Imagination is more powerful than reason—myth over matter. I hope the forces of the good and right can work with that.

Hindsight No. 1: A Time for Telling

Hindsight for Monday, January 17, 2022

IT WAS with great shock and sadness that I received the news of Manong Frankie Sionil Jose’s passing two Fridays ago; my recollections of him appeared online later that day. But just as jarring a surprise was a call I later received from Millet Mananquil, my editor in the Lifestyle section, and then from Doreen Yu, our Op-Ed editor, informing me that I had been chosen to take over FSJ’s column-space on this page.

It was a great privilege, of course, and I accepted it gratefully. But it also carried with it an awesome responsibility—to be honest, to be fair, to know enough about an issue to speak with some legitimacy about it, and also to be modest and open-minded enough to remember one’s inescapable fallibility. I don’t think that last one’s going to be a problem, because I’ve made mistakes often enough to know that—well, I make mistakes, some of which may have hurt people badly.

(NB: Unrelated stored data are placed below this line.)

Lemma accessBlock_finds_line_witness :
  let env := MkEnv 1000 10 8 512 in
  exists t' ob lat, accessBlock env 64 false one_line = Ok (t', ob, lat) /\
    cfg t' = cfg one_line /\ sets t' = sets one_line /\ contents t' = contents one_line /\
    match ob with
    | Some b => exists blk, mem one_line !! b = Some blk /\ isValid blk = true /\
        blk_set blk = extractSet tiny_cfg 64 /\ tag blk = extractTag tiny_cfg 64 /\
        isSecure blk = false /\ mem t' = <[b := blk <| refCount ::= Z.succ |>]> (mem one_line) /\
        forall b' blk', mem one_line !! b' = Some blk' -> line_of blk' = line_of blk -> b' = b
    | None => line_at tiny_cfg 64 false ∉ contents one_line /\ mem t' = mem one_line
    end.
Proof.
  intros env. apply (accessBlock_finds_line env 64 false one_line).
  - by apply (tags_wf_blk (init_tags tiny_cfg 8) one_line 1 (init_blk tiny_cfg 0 1)
      ((init_blk tiny_cfg 0 1) <| tag := 8%Z |> <| status := 7%Z |>) (init_wf tiny_cfg tiny_cfg_ok 8)).
  - intros [|[|[|[|b]]]] [|[|[|[|b']]]] blk blk' l; vm_compute; intros; simplify_eq; done.
Defined.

But last Saturday I turned 68, and with that age comes a keener sense of doing right, of accountability for one’s choices and judgments, as well as a greater tolerance for the shortcomings of others, though not of evil or of wrong itself. I intend to maintain those bearings in this new capacity.

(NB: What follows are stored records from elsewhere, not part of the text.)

(* ===== verification/Policy.v ===== *)
(** The interface between a replacement policy and the cache that owns it: the
    four operations a policy overrides ([accessBlock], [findVictim],
    [insertBlock], [invalidate]), and the laws the cache relies on.  A policy
    may decide recency and keep state of its own; it may not change what the
    base store [BaseSetAssoc] does to lines, counters and statistics. *)
From S2P Require Import Prelude IntMath MemTypes Blk CacheSet SetAssoc Tags.

#[local] Open Scope nat_scope.

(** ** Operations *)

(** A policy state [T] contains a [BaseSetAssoc] sub-object: [base] reads it,
    [rebase] replaces it.  The boolean of [pol_accessBlock] is the secure
    space, the last integer is the port ([portId]). *)
Class Policy (T : Type) := {
  base : T -> TagStore;
  rebase : TagStore -> T -> T;
  pol_accessBlock : Env -> Z -> bool -> Command -> Z -> T -> outcome (T * option nat * Z);
  pol_findVictim : Env -> Z -> T -> outcome (T * nat);
  pol_insertBlock : Env -> Packet -> nat -> T -> outcome T;
  pol_invalidate : Env -> nat -> T -> outcome T
}.

(** The port the cache passes for a master: [(masterId - 7) / 6]. *)
Definition portId (master : Z) : Z := Z.quot (master - 7) 6.

(** ** Laws *)

(** What operations of the cache between two policy calls leave alone. *)
Definition frame (t t' : TagStore) : Prop := cfg t' = cfg t /\ orders t' = orders t.

(** [b] belongs to the set [addr] maps to. *)
Definition in_set_of (t : TagStore) (addr : Z) (b : nat) : Prop :=
  exists blk, mem t !! b = Some blk /\ blk_set blk = extractSet (cfg t) addr.

Class PolicyLaws (T : Type) `{Policy T} := {
  (** state the policy maintains *)
  pol_inv : T -> Prop;
  (** masters the policy has room for *)
  pol_master : Z -> Prop;
  (** blocks [pol_insertBlock] can place, [pol_findVictim] having chosen them *)
  pol_slot : T -> nat -> Prop;
  base_rebase t x : base (rebase t x) = t;
  inv_rebase t x : pol_inv x -> frame (base x) t -> pol_inv (rebase t x);
  slot_rebase t x b : pol_slot x b -> frame (base x) t -> pol_slot (rebase t x) b;
  access_law env addr sec c m x t' ob lat :
    pol_inv x -> tags_wf (base x) -> pol_master m ->
    accessBlock env addr sec (base x) = Ok (t', ob, lat) ->
    exists x', pol_accessBlock env addr sec c (portId m) x = Ok (x', ob, lat) /\
      reorder t' (base x') /\ pol_inv x';
  victim_law env addr x :
    pol_inv x -> tags_wf (base x) ->
    exists x' b, pol_findVictim env addr x = Ok (x', b) /\
      reorder (base x) (base x') /\ pol_inv x' /\ pol_slot x' b /\ in_set_of (base x') addr b;
  insert_law env pkt b x t' :
    pol_inv x -> tags_ok env (base x) -> pol_slot x b ->
    in_set_of (base x) (pkt_addr pkt) b ->
    (0 <= masterId (req pkt) < maxMasters env)%Z -> pol_master (masterId (req pkt)) ->
    insertBlock env pkt b (base x) = Ok t' ->
    exists x', pol_insertBlock env pkt b x = Ok x' /\ reorder t' (base x') /\ pol_inv x';
  invalidate_law env b x blk t' :
    pol_inv x -> tags_ok env (base x) -> mem (base x) !! b = Some blk -> isValid blk = true ->
    invalidate env b (base x) = Ok t' ->
    exists x', pol_invalidate env b x = Ok x' /\ reorder t' (base x') /\ pol_inv x'
}.

(** ** Shapes policies share *)

(** The [if (blk != NULL)] part of an [accessBlock]. *)
Definition on_hit (f : nat -> CacheBlk -> TagStore -> outcome TagStore)
    (ob : option nat) (t : TagStore) : outcome TagStore :=
  match ob with
  | Some b => blk ← getBlk t b; f b blk t
  | None => Ok t
  end.

(** [sets[extractSet(addr)].blks[assoc - 1]]. *)
Definition lastWay (addr : Z) (t : TagStore) : outcome nat :=
  s ← getSet t (extractSet (cfg t) addr); aget (blks s) (ways (cfg t) - 1).

(** [sets[set].f(blk)] for the set of the address, and for the set recorded in
    the block. *)
Definition move_in (addr : Z) (f : CacheSet -> outcome CacheSet) (t : TagStore)
    : outcome TagStore := updSet (extractSet (cfg t) addr) f t.
Definition move_own (b : nat) (f : CacheSet -> outcome CacheSet) (t : TagStore)
    : outcome TagStore := blk ← getBlk t b; updSet (blk_set blk) f t.

(** ** Facts about the shapes *)

Lemma frame_refl t : frame t t.
Proof. done. Qed.

Lemma frame_last_way t t' b : frame t t' -> last_way t b -> last_way t' b.
Proof.
  intros [Ec Eo] (i & s & Hs & Hb).
  assert (orders t' !! i = Some (assoc s, blks s)) as (s' & Hs' & E)%orders_sets
    by (rewrite Eo; apply orders_sets; eauto).
  injection E as _ Eb. exists i, s'. rewrite Ec, <- Eb. done.
Qed.

Lemma in_set_lt t addr b : in_set_of t addr b -> is_Some (mem t !! b).
Proof. intros (blk & -> & _). done. Qed.

(** The set of a block is fixed by the block's index. *)
Lemma in_set_index t addr b :
  tags_wf t -> in_set_of t addr b <->
  b < length (mem t) /\ Z.of_nat (b / ways (cfg t)) = extractSet (cfg t) addr.
Proof.
  intros Hwf. split.
  - intros (blk & Hb & Hset). split; [by eapply lookup_lt_Some|].
    by rewrite <- (t_blk _ Hwf b blk Hb).
  - intros [[blk Hb]%lookup_lt_is_Some_2 E]. exists blk. split; [done|].
    by rewrite (t_blk _ Hwf b blk Hb).
Qed.

Lemma in_set_frame t t' addr b :
  tags_wf t -> tags_wf t' -> cfg t' = cfg t -> in_set_of t addr b -> in_set_of t' addr b.
Proof.
  intros Hwf Hwf' Ec. rewrite !in_set_index, Ec by done. intros [Hl E]. split; [|done].
  by rewrite (t_mem _ Hwf'), Ec, <- (t_mem _ Hwf).
Qed.

(** A hit leaves the store well-formed with its block where it was. *)
Lemma hit_facts env addr sec t t' ob lat :
  tags_wf t -> accessBlock env addr sec t = Ok (t', ob, lat) ->
  tags_wf t' /\ cfg t' = cfg t /\ orders t' = orders t /\ warmedUp t' = warmedUp t /\
  match ob with Some b => is_Some (mem t' !! b) | None => True end.
Proof.
  intros Hwf Ha. destruct (accessBlock_ok env addr sec t Hwf) as (t1 & ob1 & lat1 & E & Hr).
  rewrite Ha in E. injection E as <- <- <-.
  destruct (access_result_wf _ _ _ _ _ _ Hwf Hr) as [Hwf' Ho].
  destruct Hr as (Ec & Ew & _ & _ & _ & H). split_and!; try done.
  destruct ob as [b|]; [|done]. destruct H as (blk & Hb & _ & ->).
  rewrite list_lookup_insert_eq by (by eapply lookup_lt_Some). done.
Qed.

(** Reordering on a hit. *)
Lemma hit_move t ob f :
  tags_wf t -> match ob with Some b => is_Some (mem t !! b) | None => True end ->
  (forall b blk, exists g, moves_any b g /\ f b blk t = updSet (blk_set blk) g t) ->
  exists t', on_hit f ob t = Ok t' /\ reorder t t'.
Proof.
  intros Hwf Hb Hf. destruct ob as [b|]; [|by exists t]. destruct Hb as [blk Hb]. simpl.
  rewrite (getBlk_ok _ _ _ Hb). simpl. destruct (Hf b blk) as (g & Hg & ->).
  by eapply reorder_any.
Qed.

(** The hybrid policies promote a block that hits to the head, or by a number
    of steps that depends on the block: both moves work anywhere. *)
Lemma promote_any b (p : bool) f g t blk :
  moves_any b f -> moves_any b g ->
  exists h, moves_any b h /\
    (if warmedUp t then if negb p then updSet (blk_set blk) f t
                        else updSet (blk_set blk) g t
     else updSet (blk_set blk) g t) = updSet (blk_set blk) h t.
Proof. intros Hf Hg. destruct (warmedUp t), p; eauto. Qed.

(** The block of the last way is a victim in the right set. *)
Lemma lastWay_ok addr t :
  tags_wf t -> exists b, lastWay addr t = Ok b /\ last_way t b /\ in_set_of t addr b.
Proof.
  intros Hwf. unfold lastWay. destruct (extractSet_nat _ addr Hwf) as (i & E & Hi).
  destruct (tags_set _ i Hwf Hi) as (s & Hs & (Hl & _ & Ha) & Hw & _).
  rewrite E, (getSet_ok _ _ _ Hs). simpl. rewrite <- Hw.
  destruct (lookup_lt_is_Some_2 (blks s) (assoc s - 1)) as [b Hb]; [lia|].
  exists b. unfold aget. rewrite Hb. split_and!; [done| |].
  - exists i, s. by rewrite <- Hw.
  - apply list_elem_of_lookup_2 in Hb. apply (in_set_iff _ _ _ _ Hwf Hs) in Hb as (blk & ? & ?).
    exists blk. by rewrite E.
Qed.

(** What a policy knows after [BaseSetAssoc::insertBlock]. *)
Record just_inserted (env : Env) (pkt : Packet) (b : nat) (t t' : TagStore) : Prop := {
  ji_ok : tags_ok env t';
  ji_frame : frame t t';
  ji_warm : warmedUp t' = warmedUp t;
  ji_in : in_set_of t' (pkt_addr pkt) b;
  ji_blk : exists blk', mem t' !! b = Some blk' /\ isPcm blk' = is_pcm env (pkt_addr pkt)
}.

Lemma just_inserted_ok env pkt b t t' :
  tags_ok env t -> in_set_of t (pkt_addr pkt) b ->
  (0 <= masterId (req pkt) < maxMasters env)%Z -> insertBlock env pkt b t = Ok t' ->
  just_inserted env pkt b t t'.
Proof.
  intros Hok Hin Hm E. pose proof Hin as (blk & Hb & _).
  destruct (insertBlock_ok env pkt b blk t Hok Hb Hm) as (t1 & E1 & Hok' & Ec & Ew & Eo & Em).
  rewrite E in E1. injection E1 as <-. split; try done.
  - eapply in_set_frame; [apply Hok|apply Hok'|done|done].
  - eexists. rewrite Em, list_lookup_insert_eq by (by eapply lookup_lt_Some). done.
Qed.

Section moves.
Context (env : Env) (pkt : Packet) (b : nat) (t t' : TagStore).
Context (Hi : just_inserted env pkt b t t').

(** The insertion move of a policy, by the set of the address or of the
    block: anywhere, or from the last way. *)
Lemma move_in_any f :
  moves_any b f -> exists t'', move_in (pkt_addr pkt) f t' = Ok t'' /\ reorder t' t''.
Proof.
  intros Hf. destruct (ji_in _ _ _ _ _ Hi) as (blk & Hb & E). unfold move_in. rewrite <- E.
  eapply reorder_any; [apply (ji_ok _ _ _ _ _ Hi)|done|done].
Qed.

Lemma move_in_last f :
  last_way t b -> moves_last (ways (cfg t)) b f ->
  exists t'', move_in (pkt_addr pkt) f t' = Ok t'' /\ reorder t' t''.
Proof.
  intros Hl Hf. destruct (ji_in _ _ _ _ _ Hi) as (blk & Hb & E). unfold move_in. rewrite <- E.
  pose proof (ji_frame _ _ _ _ _ Hi) as Hfr.
  eapply reorder_last; [apply (ji_ok _ _ _ _ _ Hi)|done|by eapply frame_last_way|].
  destruct Hfr as [-> _]. done.
Qed.

Lemma move_own_last f :
  last_way t b -> moves_last (ways (cfg t)) b f ->
  exists t'', move_own b f t' = Ok t'' /\ reorder t' t''.
Proof.
  intros Hl Hf. destruct (move_in_last f Hl Hf) as (t'' & E & Hr). exists t''. split; [|done].
  destruct (ji_in _ _ _ _ _ Hi) as (blk & Hb & Es). unfold move_own, move_in in *.
  rewrite (getBlk_ok _ _ _ Hb). simpl. by rewrite Es.
Qed.
End moves.

(** A block known to be valid can be sent to the tail after it was
    invalidated. *)
Lemma invalidate_move env b blk t t' f :
  tags_ok env t -> mem t !! b = Some blk -> isValid blk = true ->
  invalidate env b t = Ok t' -> moves_any b f ->
  tags_wf t' /\ frame t t' /\ exists t'', move_own b f t' = Ok t'' /\ reorder t' t''.
Proof.
  intros Hok Hb Hv E Hf.
  destruct (invalidate_ok env b blk t Hok Hb Hv) as (t1 & E1 & Hwf' & Ec & _ & Eo & Em & _).
  rewrite E in E1. injection E1 as <-. split_and!; try done.
  assert (Hb' : mem t' !! b = Some (invalidated env blk))
    by (rewrite Em; apply list_lookup_insert_eq; by eapply lookup_lt_Some).
  unfold move_own. rewrite (getBlk_ok _ _ _ Hb'). cbn [mbind outcome_bind].
  by eapply reorder_any.
Qed.

Lemma frame_reorder_cfg t t' t'' : frame t t' -> reorder t' t'' -> cfg t'' = cfg t.
Proof. intros [Ec _] Hr. by rewrite <- (r_cfg _ _ Hr). Qed.

Lemma last_way_frame_cfg t t' : frame t t' -> ways (cfg t') = ways (cfg t).
Proof. by intros [-> _]. Qed.

(** ** Automation for the policies' instances *)

(** Bring the facts about the stage just reached into the context. *)
Ltac hit_stage Hwf Ha :=
  let Hwf' := fresh "Hwf'" in let Ec := fresh "Ec" in let Eo := fresh "Eo" in
  let Ew := fresh "Ew" in let Hb := fresh "Hb" in
  destruct (hit_facts _ _ _ _ _ _ _ Hwf Ha) as (Hwf' & Ec & Eo & Ew & Hb).
Ltac insert_stage Hok Hin Hm E :=
  let Hji := fresh "Hji" in
  pose proof (just_inserted_ok _ _ _ _ _ Hok Hin Hm E) as Hji.

(** Run the policy's own step [H : exists t, step = Ok t /\ reorder _ t]. *)
Ltac run_step H :=
  let t := fresh "t" in let E := fresh "E" in let Hr := fresh "Hr" in
  destruct H as (t & E & Hr); rewrite E; cbn [mbind outcome_bind].

(** Laws for a policy whose victim is the block of the last way, whose
    invalidation goes to the tail, and whose own state is untouched by both. *)
Lemma lastWay_victim {T} (f : T -> TagStore) addr (x : T) :
  tags_wf (f x) ->
  exists x' b, (b ← lastWay addr (f x); Ok (x, b)) = Ok (x', b) /\ reorder (f x) (f x') /\
    x' = x /\ last_way (f x') b /\ in_set_of (f x') addr b.
Proof.
  intros Hwf. destruct (lastWay_ok addr (f x) Hwf) as (b & -> & Hl & Hin).
  exists x, b. by split_and!.
Qed.

(** The four obligations of a policy's laws, each opened by a tactic that runs
    the base operation and leaves the policy's own moves. *)
Ltac open_access Hwf Ha := hit_stage Hwf Ha; simpl in *; rewrite Ha; cbn [mbind outcome_bind].
Ltac open_insert Hok Hin Hm E :=
  insert_stage Hok Hin Hm E; simpl in *; rewrite E; cbn [mbind outcome_bind].
Ltac invalidate_to_tail Hok Hb Hv E :=
  let H := fresh "H" in let Hwf' := fresh "Hwf'" in let Hfr := fresh "Hfr" in
  match type of E with
  | invalidate ?env ?b ?t = Ok ?t' =>
      destruct (invalidate_move env b _ t t' (moveToTail b) Hok Hb Hv E ltac:(eauto with moves))
        as (Hwf' & Hfr & H)
  end; simpl in *; rewrite E; cbn [mbind outcome_bind]; run_step H.
Ltac victim_is_last f addr x Hwf :=
  let b := fresh "b" in let E := fresh "E" in
  destruct (lastWay_victim f addr x Hwf) as (? & b & E & ? & -> & ? & ?);
  exists x, b; split; [exact E|]; split; [assumption|]; split;
  [try assumption; try exact I | split; assumption].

Some readers may wonder how a Lifestyle writer like me—obsessed with fountain pens, old books, Broadway showtunes, and digital gadgetry—ends up doing op-ed, which seems a far more serious and consequential calling. A brief self-introduction might be in order.

I dropped out of UP as an engineering freshman in 1971 and, against all odds (not having spent one day in Journalism class, and being all of 18), landed a job as a features writer and general assignments reporter with the Philippines Herald in 1972. My first task was to fill up half the Features page every day—something that schooled me forever on the importance of deadlines and of resourcefulness, because I had to come up with the topics on my own. I moved to Taliba as a suburban correspondent; was arrested for my activism shortly after martial law was declared; spent seven months in prison; and upon my release joined the information staff of the National Economic and Development Authority, where I would work for the next ten years, picking up a diploma in Development Economics along the way.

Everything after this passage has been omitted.